De fait, la ministre de la Santé a bien pris soin, dans son discours inaugural d’examen du Plfss 2017 mardi après-midi, de rappeler avec force qu’elle est contre les contraintes à l’installation et qu’en conséquence, elle s’opposerait à l’adoption de l’amendement parlementaire, qui contrevient à la logique des mesures incitatives qu’elle a déjà mis en place, “et qui comment à porter leurs fruits“.

 

Praticien territorial médical de remplacement

Elle a également informé les députés qu’elle avait déposé un nouvel amendement, créant le statut de praticien territorial médical de remplacement (PTMR), qui bonifiera les conditions d’exercice des remplaçants dans les zones de sous-densité médicale en leur garantissant notamment, des revenus minimaux et une protection sociale élargie. Une disposition qui pourrait permettre aux jeunes de découvrir ces régions et peut être d’y faire souche. Et aux médecins remplacés et très souvent surmenés, de prendre un peu de repos grâce à l’équipe de remplaçants inscrits auprès de l’ARS. Une initiative saluée par le Regroupement autonome des généralistes jeunes installés et remplaçants (ReAGjir) qui en défendait le principe depuis longtemps.
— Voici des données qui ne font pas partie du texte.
(* ===== verification/Strconv.v ===== *)
(** * Decimal numbers: strconv.FormatInt and strconv.ParseInt, base 10 *)

From stdpp Require Import pretty.
From Stdlib Require Import Ascii.
From S2P Require Import Prelude.

Definition FormatInt (z : Z) : string := pretty z.

Definition digit_val (c : Ascii.ascii) : option N :=
  let n := Ascii.N_of_ascii c in
  if (48 <=? n)%N && (n <=? 57)%N then Some (n - 48)%N else None.

Fixpoint digits (s : string) (acc : N) : option N :=
  match s with
  | EmptyString => Some acc
  | String c s => d ← digit_val c; digits s (acc * 10 + d)%N
  end.

(** The number without its sign; the empty string is none. *)
Definition ParseUint (s : string) : option Z :=
  match s with EmptyString => None | _ => Z.of_N <$> digits s 0 end.

#[export] Instance in_int64_dec z : Decision (in_int64 z).
Proof. unfold in_int64. apply _. Defined.

(** [None]: the error of a malformed number or of one out of range. *)
Definition ParseInt (s : string) : option Z :=
  let in_range z := if decide (in_int64 z) then Some z else None in
  match s with
  | String c rest =>
      if Ascii.eqb c "-"%char then z ← ParseUint rest; in_range (- z)
      else if Ascii.eqb c "+"%char then z ← ParseUint rest; in_range z
      else z ← ParseUint s; in_range z
  | EmptyString => None
  end.


(** ** Round trip *)

Lemma digit_val_char x : (x < 10)%N → digit_val (pretty_N_char x) = Some x.
Proof.
  intros Hx. assert (x = 0 ∨ x = 1 ∨ x = 2 ∨ x = 3 ∨ x = 4 ∨ x = 5 ∨ x = 6 ∨ x = 7 ∨ x = 8 ∨ x = 9)%N by lia.
  naive_solver.
Qed.

Lemma digits_go x : ∀ s acc,
  digits (pretty_N_go x s) acc = digits (pretty_N_go x "") acc ≫= digits s.
Proof.
  induction (N.lt_wf_0 x) as [x _ IH]; intros s acc.
  assert (x = 0 ∨ 0 < x)%N as [->|Hx] by lia; [by rewrite !pretty_N_go_0|].
  rewrite !(pretty_N_go_step x) by done. pose proof (N.div_lt x 10 Hx eq_refl) as Hlt.
  rewrite (IH _ Hlt), (IH _ Hlt (String _ "")).
  destruct (digits _ acc) as [n|]; [|done]. cbn.
  by destruct (digit_val _).
Qed.

Lemma digits_pretty_N_go x : digits (pretty_N_go x "") 0 = Some x.
Proof.
  induction (N.lt_wf_0 x) as [x _ IH].
  assert (x = 0 ∨ 0 < x)%N as [->|Hx] by lia; [done|].
  rewrite pretty_N_go_step, digits_go, IH by (done || by apply N.div_lt). cbn.
  rewrite digit_val_char by (by apply N.mod_lt). cbn. f_equal.
  rewrite (N.mul_comm (x `div` 10)). symmetry. by apply N.div_mod.
Qed.

(** The first character of a number is a digit. *)
Lemma pretty_N_go_head x : (0 < x)%N → ∀ s, ∃ d r, (d < 10)%N ∧ pretty_N_go x s = String (pretty_N_char d) r.
Proof.
  induction (N.lt_wf_0 x) as [x _ IH]; intros Hx s. rewrite pretty_N_go_step by done.
  destruct (N.eq_0_gt_0_cases (x `div` 10)%N) as [->|Hd].
  - rewrite pretty_N_go_0. exists (x `mod` 10)%N, s. split; [by apply N.mod_lt|done].
  - apply IH; [by apply N.div_lt|done].
Qed.

Lemma ParseUint_pretty p :
  ParseUint (pretty (N.pos p)) = Some (Z.pos p) ∧
  ∃ d r, (d < 10)%N ∧ pretty (N.pos p) = String (pretty_N_char d) r.
Proof.
  destruct (pretty_N_go_head (N.pos p) ltac:(lia) "") as (d & r & Hd & Hr).
  assert (pretty (N.pos p) = pretty_N_go (N.pos p) "") as Hp by done.
  split; [|exists d, r; by rewrite Hp].
  rewrite Hp. unfold ParseUint. rewrite Hr, <- Hr. by rewrite digits_pretty_N_go.
Qed.

Lemma digit_not_sign d : (d < 10)%N →
  Ascii.eqb (pretty_N_char d) "-"%char = false ∧ Ascii.eqb (pretty_N_char d) "+"%char = false.
Proof.
  intros Hx. assert (d = 0 ∨ d = 1 ∨ d = 2 ∨ d = 3 ∨ d = 4 ∨ d = 5 ∨ d = 6 ∨ d = 7 ∨ d = 8 ∨ d = 9)%N by lia.
  naive_solver.
Qed.

Lemma ParseInt_minus r :
  ParseInt (String "-" r) = (z ← ParseUint r; if decide (in_int64 (- z)) then Some (- z) else None).
Proof. done. Qed.

Lemma ParseInt_FormatInt z : in_int64 z → ParseInt (FormatInt z) = Some z.
Proof.
  intros Hz. unfold FormatInt. destruct z as [|p|p].
  - done.
  - change (pretty (Z.pos p)) with (pretty (N.pos p)).
    destruct (ParseUint_pretty p) as [Hu (d & r & Hd & Hr)]. unfold ParseInt.
    rewrite Hr. destruct (digit_not_sign d Hd) as [-> ->]. rewrite <- Hr, Hu. cbn.
    by rewrite decide_True.
  - change (pretty (Z.neg p)) with (String "-" (pretty (N.pos p))).
    destruct (ParseUint_pretty p) as [Hu _]. rewrite ParseInt_minus, Hu. cbn. by rewrite decide_True.
Qed.

Lemma FormatInt_ne z : FormatInt z ≠ ""%string.
Proof.
  unfold FormatInt. destruct z as [|p|p]; [done| |done].
  change (pretty (Z.pos p)) with (pretty (N.pos p)).
  by destruct (ParseUint_pretty p) as [_ (d & r & _ & ->)].
Qed.

#[export] Hint Resolve FormatInt_ne : doppler.
#[export] Hint Rewrite ParseInt_FormatInt using done : doppler.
L’amendement de contrainte à l’installation est inapplicable“, maugrée le Dr Bapt. “Il est très difficile de déterminer les zones sur-denses”, convient Michèle Delaunay. Dans ma ville de Bordeaux, cela peut se jouer d’une rive à l’autre de la Garonne par exemple”, ajoute-t-elle.

 

Préavis de grève

 

Qu’en sera-t-il du vote de l’amendement, demain en séance ? “Il est probable que les menace de grève dans les hôpitaux douchent l’enthousiasme de mes collègues de l’opposition“, sourit Michèle Delaunay qui demandera un vote nominatif. “Le vote sera très serré, car on n’a pas trouvé la formule magique“, prédit-elle. Pour sa part, le Dr Jean-Pierre Door, vice-président (Les Républicains) de la commission des Affaires sociales, a fait savoir que son parti s’opposait à cet amendement.

N’en démordant pas, Annie Le Houérou a déposé un nouvel amendement, proposant d’instaurer le conventionnement sélectif dans les zones sur-denses. A titre expérimental.

Droits dans leurs bottes, contents de la rencontre avec les parlementaires “car le dialogue a été rétabli, quoiqu’un peu tardivement”, explique Camille Tricart, la nouvelle présidente de l’Isnar-IMG, les internes et jeunes médecins ont aussi constaté que, pour l’instant “l’amendement n’a pas été retiré”. Et ont donc déposé ce mercredi, un préavis de grève (lequel, devient opérationnel cinq jours plus tard. Ndlr). 

 



* Isnar-IMG, ISNI, ANEMF, SNJMG, ISNCCA et ReAGJIR.